Sites belong to site links—groups of sites in which network connections of roughly equal bandwidth link the sites. For example, Figure 2 shows a company with four regional distribution centers. Each of the centers has a high-speed LAN connecting multiple workstations and domain controllers. A T1 line connects each center to each of the other centers. Each center is a site, but the AD administrator has placed them in the same site link in this case because the connections between the sites have the same bandwidth. When you define a site link, you can specify a schedule for the sites within that site link and a cost. The schedule controls how frequently (and at what time) replication occurs between sites in the site link, and the cost is an arbitrary value you assign to the connections between the sites.

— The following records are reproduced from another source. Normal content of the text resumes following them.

(** A connection: what berth-init replays of the lines so far, then new ones. *)
Fixpoint sent (conns : list (list GuestLogLine * list GuestLogLine)) : list GuestLogLine :=
  match conns with [] => [] | (ring, new) :: conns => ring ++ new ++ sent conns end.
Fixpoint printed (conns : list (list GuestLogLine * list GuestLogLine)) : list GuestLogLine :=
  match conns with [] => [] | (_, new) :: conns => new ++ printed conns end.
(** What is replayed was printed before. *)
Fixpoint replays (before : list GuestLogLine) (conns : list (list GuestLogLine * list GuestLogLine)) : Prop :=
  match conns with [] => True | (ring, new) :: conns => (forall x, x ∈ ring -> x ∈ before) /\ replays (before ++ new) conns end.

Definition well_timed (ls : list GuestLogLine) : Prop :=
  forall a x b, ls = a ++ x :: b -> (0 <= t x)%Z /\ Forall (fun y => (t y <= t x)%Z /\ (t y = t x -> key y <> key x)) a.

Definition tracks (ls : list GuestLogLine) (p : Pump) : Prop :=
  saw ls p /\ delivered p = ls /\ (lastT p = -1 \/ exists y, y ∈ ls /\ t y = lastT p)%Z.

Lemma new_lines ls new p : tracks ls p -> well_timed (ls ++ new) -> tracks (ls ++ new) (pump p new).
Proof.
  revert ls p; induction new as [|x new IH]; intros ls p (Hs & Hd & Hl) Hw; [by rewrite app_nil_r|].
  destruct (Hw ls x new eq_refl) as [H0 Hx]. destruct (new_delivered ls p x Hs H0 Hx Hl) as (Hs' & Hd' & Hl').
  change (pump p (x :: new)) with (pump (on_line p x) new).
  replace (ls ++ x :: new) with ((ls ++ [x]) ++ new) in * by (by rewrite <- app_assoc). apply IH; [|done].
  split; [exact Hs'|]. split; [by rewrite Hd', Hd|right; exists x; split; [set_solver|done]].
Qed.

(** The saved log of a guest: over any number of connections, each replaying
    some of what was printed before, each line reaches the log and its readers
    once and in order, when the guest's times do not go back and no two lines of
    the same millisecond are equal. *)
Theorem log_delivers_once conns :
  replays [] conns -> well_timed (printed conns) -> delivered (pump fresh (sent conns)) = printed conns.
Proof.
  enough (forall before p, tracks before p -> replays before conns -> well_timed (before ++ printed conns) ->
     delivered (pump p (sent conns)) = before ++ printed conns) as H.
  { intros Hr Hw. apply (H [] fresh); [|done|done]. split_and!; [by split; constructor|done|by left]. }
  induction conns as [|[ring new] conns IH]; intros before p Ht Hr Hw; cbn [sent printed replays] in *.
  { rewrite app_nil_r. apply Ht. }
  destruct Hr as [Hring Hr]. rewrite (app_assoc before new) in Hw |- *. unfold pump. rewrite !foldl_app.
  fold (pump p ring). rewrite (replay_silent before p ring) by (done || apply Ht). fold (pump p new) (pump (pump p new) (sent conns)).
  apply IH; [|done|done]. apply new_lines; [done|]. intros a x b E. apply (Hw a x (b ++ printed conns)). rewrite E. by rewrite <- app_assoc.
Qed.

(** Two equal lines printed within a millisecond are one in the saved log. *)
Theorem equal_lines_lost :
  let l := {| t := 5; src := "notes"; stream := "stdout"; line := "retry" |} in
  delivered (pump fresh [l; l]) = [l].
Proof. reflexivity. Qed.
End LogPump.

(** ** sandbox.ts: the run directory *)
Module Sandbox.

(** vm.json, of which only the pid decides. *)
Record VmRecord := { pid : Z; name : string }.

(** The files of a run directory: berth-vmm.pid, vm.json, the secrets disk and
    the sockets. *)
Record RunDir := { pid_file : option string; vm_json : option VmRecord; secrets : bool; sockets : bool }.
Definition empty_dir : RunDir := {| pid_file := None; vm_json := None; secrets := false; sockets := false |}.

(** The run directories, the processes with their command lines, and the run
    directories whose control socket greets. *)
Record World := { dirs : gmap string RunDir; procs : gmap Z string; greets : string -> bool }.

All sites in a site link replicate with one another on the same schedule. A site can belong to multiple site links, which is where the cost metric comes into play. In the distribution center example, you might add "dial-on-demand" links between two of the centers as a failover precaution. You could build a new site link that includes the sites these two distribution centers represent and give it a higher cost than the T1 site link that includes all the distribution centers. This action gives AD replication two paths between the two distribution centers: the lower cost T1 paths that the sites usually use and the higher cost dial-up paths that the sites use when the T1 lines are out of order.